(* ===== verification/Invariants.v ===== *)
(** * Invariants: what holds in every world the system reaches

    The invariants of the playback handle ([handle_inv]) and of the chat
    ([chat_inv]), the invariant of the runs with one speech request at a
    time ([single_inv]), the lemmas on the audio store they need, and the
    theorems that every reachable world satisfies them.  The sample
    worlds the witnesses of the development run on are defined here. *)

From Stdlib Require Import String ZArith Lia.
From stdpp Require Import base tactics option list strings.
From S2P Require Import Prelude JsString JsValue Json Normalizer Transport.
From S2P Require Import Action Session Playback System.

(** ** The invariants *)

(** [store_all P l]: every element of the store, with its reference,
    satisfies [P]. *)
Definition store_all {A} (P : nat -> A -> Prop) (l : list A) : Prop :=
  forall a el, l !! a = Some el -> P a el.

(** The handle: the flag says whether the component holds an element; the
    element it holds sounds; an element that sounds has the [onended]
    handler; every element has an object URL of its own, and none was
    released. *)
Record handle_inv (w : world) : Prop := {
  inv_flag : isPlaying (this w) = bool_decide (is_Some (currentAudio (this w)));
  inv_live : forall a, currentAudio (this w) = Some a -> sounds w a;
  inv_onended :
    store_all (fun _ el => status el = Playing -> has_onended el = true) (audios w);
  inv_urls : length (object_urls w) = length (audios w);
  inv_src : store_all (fun a el => src el = a) (audios w);
}.
(** An accepted submission appends exactly one entry of the user and
    puts exactly one request in flight, built from the state at the time of
    the submission. *)
Theorem submission_appends_one (w w' : world) :
  step Send w = Some w' -> accepted (this w) None = true ->
  messages (this w') = messages (this w) ++ [user_entry (this w) None]
  /\ chat_pending w' = chat_pending w ++ [turn_request (this w) None]
  /\ isLoading (this w') = true.
Proof.
  intros Hc%step_sound Hacc. inversion Hc; subst; [congruence|done].
Qed.

(** The log only grows: every event but a reset leaves the entries
    that were there, in their order. *)
Theorem log_append_only (e : event) (w w' : world) :
  step e w = Some w' ->
  (exists rnd, e = Reset rnd) \/ messages (this w) `prefix_of` messages (this w').
Proof.
  intros Hc%step_sound.
  destruct Hc; simpl; try (by right); try (right; by apply prefix_app_r).
  left. by eexists.
Qed.

(** The session identifier changes at a reset and at no other
    event. *)
Theorem session_stable (e : event) (w w' : world) :
  step e w = Some w' ->
  sessionId (this w') = match e with
                        | Reset rnd => generateSessionId rnd
                        | _ => sessionId (this w)
                        end.
Proof. intros Hc%step_sound. by destruct Hc. Qed.

(** Chat and playback do not touch each other: a chat event leaves
    the handle, the audio elements, the object URLs and the speech requests
    as they were, and a playback event leaves the log, the input, the
    context, the loading flag and the chat requests as they were. *)
Theorem chat_playback_independent (e : event) (w w' : world) :
  step e w = Some w' ->
  match e with
  | Play _ | TtsReply _ _ | TtsError _ | AudioEnded _ =>
      messages (this w') = messages (this w)
      /\ userMessage (this w') = userMessage (this w)
      /\ context (this w') = context (this w)
      /\ sessionId (this w') = sessionId (this w)
      /\ isLoading (this w') = isLoading (this w)
      /\ chat_pending w' = chat_pending w
  | _ =>
      currentAudio (this w') = currentAudio (this w)
      /\ isPlaying (this w') = isPlaying (this w)
      /\ audios w' = audios w /\ object_urls w' = object_urls w
      /\ tts_pending w' = tts_pending w
  end.
Proof. intros Hc%step_sound. by destruct Hc. Qed.

(** C33: a reset cancels nothing: the requests in flight stay in flight,
    and the reply to a request of the old session is appended to the new
    log and becomes the context of the new session. *)
Theorem reset_keeps_requests (rnd : string) (i : nat) (props : list (string * value))
    (w w1 w2 : world) :
  step (Reset rnd) w = Some w1 ->
  step (ChatReply i (VObj props)) w1 = Some w2 ->
  chat_pending w1 = chat_pending w
  /\ exists botText,
       normalize (lookup_prop "response" props) = Normal botText
       /\ messages (this w2)
          = [mkChatMessage (VStr reset_notice) false None;
             mkChatMessage botText false None]
       /\ context (this w2) = (botText, lookup_prop "mode" props)
       /\ sessionId (this w2) = generateSessionId rnd.
Proof.
  intros H1%step_sound (botText & Hb & ->)%step_reply_object.
  inversion H1; subst. split; [simpl; by rewrite app_nil_r|].
  by exists botText.
Qed.

(** The context is the one of the reply that arrived last, in the
    order of arrival and not of submission. *)
Theorem last_arrival_wins (i j : nat) (p1 p2 : list (string * value))
    (w w1 w2 : world) :
  step (ChatReply i (VObj p1)) w = Some w1 ->
  step (ChatReply j (VObj p2)) w1 = Some w2 ->
  exists b1 b2,
    normalize (lookup_prop "response" p1) = Normal b1
    /\ normalize (lookup_prop "response" p2) = Normal b2
    /\ context (this w2) = (b2, lookup_prop "mode" p2)
    /\ messages (this w2)
       = messages (this w) ++ [mkChatMessage b1 false None; mkChatMessage b2 false None].
Proof.
  intros (b1 & Hb1 & ->)%step_reply_object (b2 & Hb2 & ->)%step_reply_object.
  exists b1, b2. repeat split; try done. simpl. by rewrite <- app_assoc.
Qed.

(** A reply without a body consumes its request and lowers the loading
    flag, then throws: the TypeError is uncaught, the log gains no entry
    and the context stays. *)
Theorem null_body_reply (i : nat) (res : value) (w w' : world) :
  step (ChatReply i res) w = Some w' -> nullish res = true ->
  uncaught w' = uncaught w ++ [TypeError]
  /\ messages (this w') = messages (this w)
  /\ context (this w') = context (this w)
  /\ isLoading (this w') = false
  /\ S (length (chat_pending w')) = length (chat_pending w).
Proof.
  intros Hc%step_sound Hres. inversion Hc; subst; [congruence|]. simpl.
  repeat split. rewrite app_nil_r, length_delete by (by eexists).
  apply lookup_lt_Some in Hpend. lia.
Qed.

(** No event releases an object URL or removes an audio element: both
    stores only grow. *)
Theorem stores_only_grow (e : event) (w w' : world) :
  step e w = Some w' ->
  object_urls w `prefix_of` object_urls w' /\ length (audios w) <= length (audios w').
Proof.
  intros Hc%step_sound.
  destruct Hc; simpl; rewrite ?length_alter, ?length_insert, ?length_app;
    (split; [try done; by apply prefix_app_r|lia]).
Qed.

End system_theorems.

(** ** Interleavings the sources allow *)

Section races.
Context `{JP : JsonPlatform}.

(** A blob that arrives is played in a new element, whatever the
    component held. *)
Lemma tts_reply_sounds (i : nat) (b : blob) (w w' : world) :
  step (TtsReply i b) w = Some w' ->
  audios w' = audios w ++ [mkAudio (length (object_urls w)) Playing true]
  /\ currentAudio (this w') = Some (length (audios w))
  /\ isPlaying (this w') = true.
Proof. intros Hc%step_sound. by inversion Hc. Qed.
(* ===== verification/Wire.v ===== *)
(** * Wire: from the body of a response to the log

    [ChatService.sendMessage] posts with the response type [json]: the
    HTTP client hands the [next] callback the value it parsed from the text
    of the body, [null] for an empty body, and calls the [error] callback
    when the status is no success or the text is no JSON.  This file states
    that step ([http_body], [deliver]) and composes it with the system: the
    JSON text a server prints for a reply object reaches the log as the
    normalised payload; an empty body reaches the [next] callback as
    [null]. *)

From Stdlib Require Import String ZArith Lia.
From stdpp Require Import base tactics option list strings.
From S2P Require Import Prelude JsString JsValue Json Normalizer JsonRoundTrip Transport.
From S2P Require Import Action Session Playback System Invariants Behaviour.

Section wire.
Context `{JP : JsonPlatform}.

(** The value of a body, for a response of type [json]. *)
Definition http_body (body : string) : completion value :=
  if bool_decide (body = "") then Normal VNull else JSON_parse body.

(** The event that the response to the chat request [i] is: [ok] says
    whether the status is a success. *)
Definition deliver (i : nat) (ok : bool) (body : string) : event :=
  if ok
  then match http_body body with
       | Normal res => ChatReply i res
       | Throw _ => ChatError i
       end
  else ChatError i.

(** ** Lemmas *)

Lemma deliver_cases (i : nat) (ok : bool) (body : string) :
  (exists res, deliver i ok body = ChatReply i res) \/ deliver i ok body = ChatError i.
Proof.
  unfold deliver. destruct ok; [|by right].
  destruct (http_body body); [left; by eexists|by right].
Qed.

(** ** Theorems *)

(** Every response resolves its request: whatever the status and the
    text, the request leaves the flight and the loading flag is lowered. *)
Theorem deliver_resolves (i : nat) (ok : bool) (body : string) (w : world) :
  i < length (chat_pending w) ->
  exists w', step (deliver i ok body) w = Some w'
    /\ S (length (chat_pending w')) = length (chat_pending w)
    /\ isLoading (this w') = false.
Proof.
  intros Hi. apply lookup_lt_is_Some in Hi as [r Hr].
  assert (is_Some (step (deliver i ok body) w)) as [w' Hw].
  { apply step_enabled. apply lookup_lt_Some in Hr.
    by destruct (deliver_cases i ok body) as [[res ->]| ->]. }
  exists w'. split; [done|]. apply lookup_lt_Some in Hr as Hlt.
  destruct (deliver_cases i ok body) as [[res He]|He]; rewrite He in Hw;
    apply step_sound in Hw; inversion Hw; subst; simpl;
    rewrite app_nil_r, length_delete by (by eexists); (split; [lia|done]).
Qed.

(** A body that is no JSON text is a failure: the apology is appended and
    the context stays. *)
Theorem malformed_body_apology (i : nat) (body : string) (e : js_error) (w w' : world) :
  body <> "" -> JSON_parse body = Throw e ->
  step (deliver i true body) w = Some w' ->
  messages (this w') = messages (this w) ++ [mkChatMessage (VStr apology) false None]
  /\ context (this w') = context (this w).
Proof.
  intros Hb Hp. unfold deliver, http_body. rewrite bool_decide_eq_false_2, Hp by done.
  intros Hs%step_sound. by inversion Hs; subst.
Qed.

(** An empty body with a status of success reaches the [next] callback as
    [null]: the callback throws, no entry and no apology is appended, and
    the exception is uncaught. *)
Theorem empty_body_uncaught (i : nat) (w w' : world) :
  step (deliver i true "") w = Some w' ->
  deliver i true "" = ChatReply i VNull
  /\ uncaught w' = uncaught w ++ [TypeError]
  /\ messages (this w') = messages (this w).
Proof.
  intros Hs. split; [done|].
  by destruct (null_body_reply i VNull w w' Hs eq_refl) as (? & ? & _).
Qed.

End wire.

(** From the wire to the log: when the server answers the request
    [i] with the JSON text of an object, printed as [JSON.stringify] prints
    it, the [next] callback receives that object, and the log gains exactly
    one entry: the normalised value of its [response] field, which with the
    [mode] field becomes the context. *)
Theorem wire_reply_displayed (i : nat) (props : list (string * value)) (w w' : world) :
  canonical (VObj props) = true ->
  step (JP := RefJson) (deliver (JP := RefJson) i true (stringify_value (VObj props))) w
  = Some w' ->
  exists botText,
    normalize (JP := RefJson) (lookup_prop "response" props) = Normal botText
    /\ messages (this w') = messages (this w) ++ [mkChatMessage botText false None]
    /\ context (this w') = (botText, lookup_prop "mode" props)
    /\ chat_pending w' = delete i (chat_pending w).
Proof.
  intros Hc. unfold deliver, http_body.
  rewrite bool_decide_eq_false_2 by (by destruct props).
  change (JSON_parse (stringify_value (VObj props)))
    with (ref_parse (stringify_value (VObj props))).
  rewrite parse_stringify_value by done.
  intros (botText & Hb & ->)%step_reply_object. exists botText.
  split; [done|]. simpl. by rewrite app_nil_r.
Qed.

(** ** Witnesses *)

Lemma wire_reply_displayed_witness :
  let props := [("response", VObj [("message", VStr "namaskar")]); ("mode", VStr "chat")] in
  let w' := default new_world
              (step (JP := RefJson)
                 (deliver (JP := RefJson) 1 true (stringify_value (VObj props)))
                 two_turns_world) in
  exists botText,
    normalize (JP := RefJson) (lookup_prop "response" props) = Normal botText
    /\ messages (this w')
       = messages (this two_turns_world) ++ [mkChatMessage botText false None]
    /\ context (this w') = (botText, lookup_prop "mode" props)
    /\ chat_pending w' = delete 1 (chat_pending two_turns_world).
Proof.
  cbv zeta. eapply (wire_reply_displayed 1 _ two_turns_world); by vm_compute.
Defined.
(** *** Properties of the registry *)

(** C3, as the code has it. [registerAgent name info] returns false, leaves
    the registry as it was and calls no handler when [name] is already
    registered or [info.address] fails validation. Otherwise the agents map
    becomes the old one with [name] bound to [info], and the installed
    handler is called exactly once, with [name] and ["registered"], while
    the new entry is already in the map (no call when no handler is
    installed); the method then returns true if the handler returned, and
    if the handler threw, its exception leaves [registerAgent] with the
    entry inserted. Either way, registering the same name again returns
    false, changes nothing and calls nothing. *)
Theorem registerAgent_spec (name : string) (info : AgentInfo)
        (r : AgentRegistry) :
  ((is_Some (agents_ r !! name) \/ validateAddress (address info) = false) ->
   registerAgent name info r = (Returned false, r, [])) /\
  (agents_ r !! name = None -> validateAddress (address info) = true ->
   exists out r' calls,
     registerAgent name info r = (out, r', calls) /\
     agents_ r' = <[name := info]> (agents_ r) /\
     tokens_ r' = tokens_ r /\
     eventHandler_ r' = eventHandler_ r /\
     configPath_ r' = configPath_ r /\
     (forall h, eventHandler_ r = Some h ->
                calls = [mkHandlerCall h name "registered" (agents_ r')] /\
                agents_ r' !! name = Some info /\
                out = if handler_throws
                           (mkHandlerCall h name "registered" (agents_ r'))
                      then Threw (mkHandlerCall h name "registered" (agents_ r'))
                      else Returned true) /\
     (eventHandler_ r = None -> calls = [] /\ out = Returned true) /\
     (forall info', registerAgent name info' r' = (Returned false, r', []))).
Proof.
  split.
  - intros [[old Hold]|Hbad]; unfold registerAgent.
    + rewrite Hold. reflexivity.
    + destruct (agents_ r !! name); [reflexivity|].
      rewrite Hbad. reflexivity.
  - intros Hfresh Hvalid. unfold registerAgent at 1.
    rewrite Hfresh, Hvalid. cbn [negb].
    unfold notifyAgentEvent. cbn [eventHandler_ agents_].
    destruct (eventHandler_ r) as [h|] eqn:Hh.
    + destruct (handler_throws _) eqn:Hthrow;
        (eexists; eexists; eexists; split; [reflexivity|]);
        cbn [agents_ tokens_ eventHandler_ configPath_];
        (split; [reflexivity|]); (split; [reflexivity|]);
        (split; [reflexivity|]); (split; [reflexivity|]);
        (split; [|split]);
        try (intros Hnone; discriminate Hnone);
        try (intros info'; unfold registerAgent; cbn [agents_];
             rewrite lookup_insert_eq; reflexivity);
        intros h' [= <-]; rewrite Hthrow;
        (split; [reflexivity|]); (split; [apply lookup_insert_eq|reflexivity]).
    + eexists; eexists; eexists; split; [reflexivity|].
      cbn [agents_ tokens_ eventHandler_ configPath_].
      split; [reflexivity|]. split; [reflexivity|].
      split; [reflexivity|]. split; [reflexivity|].
      split; [|split].
      * intros h' Hh'. discriminate Hh'.
      * intros _. split; reflexivity.
      * intros info'. unfold registerAgent. cbn [agents_].
        rewrite lookup_insert_eq. reflexivity.
Qed.
(** * Resume screener: skill taxonomy, skill extractor, experience
       detector, document parsers and screening agent

    A shallow embedding of [app/skills/skill_database.py],
    [app/skills/skill_extractor.py], [app/skills/experience_detector.py],
    [app/parsers/pdf_parser.py], [app/parsers/document_processor.py] and
    of the answer handling of [app/agent.py], together with the part of
    Python's [str], [re] and [os.path] libraries these modules call.

    Text is a list of Unicode code points.  White space follows
    [str.isspace] on every code point.  Case mappings, case folding, the
    word class and the digit class are tabulated for U+0000..U+007F and
    for U+017F (LATIN SMALL LETTER LONG S); every other code point is
    treated as an uncased symbol that is neither a word character nor a
    digit.  Python goes further there: [str.lower] lowers the other
    capitals and turns U+0130 into two code points, so that it can
    lengthen a text; [str.title], [\w] and [\b] know every letter;
    [re.IGNORECASE] equates further pairs of characters; [str.isdigit]
    accepts further digits.  Years are exact integers where the source
    has floats.  Statements whose truth depends on these tables are
    stated for ASCII text ([Py.ascii_text]), where the embedding and
    Python agree. *)

From Stdlib Require Import String Ascii List NArith ZArith Lia Bool.
Import ListNotations.

Set Implicit Arguments.

(* ================================================================== *)
(** ** Python strings *)
(* ================================================================== *)

Module Py.

Definition char := N.
Definition str := list char.

#[local] Open Scope N_scope.

(** String literals of the source. *)
Definition py (s : string) : str := map N_of_ascii (list_ascii_of_string s).

Definition in_range (lo hi c : char) : bool := (N.leb lo c) && (N.leb c hi).

Definition is_ascii (c : char) : bool := N.ltb c 128.
Definition ascii_text (s : str) : Prop := Forall (fun c => is_ascii c = true) s.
+--
■ **WORK TASK**:
Word for word, restate the data above from its first line down to and including the line with "element it holds".

■ **SOLUTION TO THE PROBLEM**:
(* ===== verification/Invariants.v ===== *)
(** * Invariants: what holds in every world the system reaches

    The invariants of the playback handle ([handle_inv]) and of the chat
    ([chat_inv]), the invariant of the runs with one speech request at a
    time ([single_inv]), the lemmas on the audio store they need, and the
    theorems that every reachable world satisfies them.  The sample
    worlds the witnesses of the development run on are defined here. *)

From Stdlib Require Import String ZArith Lia.
From stdpp Require Import base tactics option list strings.
From S2P Require Import Prelude JsString JsValue Json Normalizer Transport.
From S2P Require Import Action Session Playback System.

(** ** The invariants *)

(** [store_all P l]: every element of the store, with its reference,
    satisfies [P]. *)
Definition store_all {A} (P : nat -> A -> Prop) (l : list A) : Prop :=
  forall a el, l !! a = Some el -> P a el.

(** The handle: the flag says whether the component holds an element; the
    element it holds sounds; an element that sounds has the [onended]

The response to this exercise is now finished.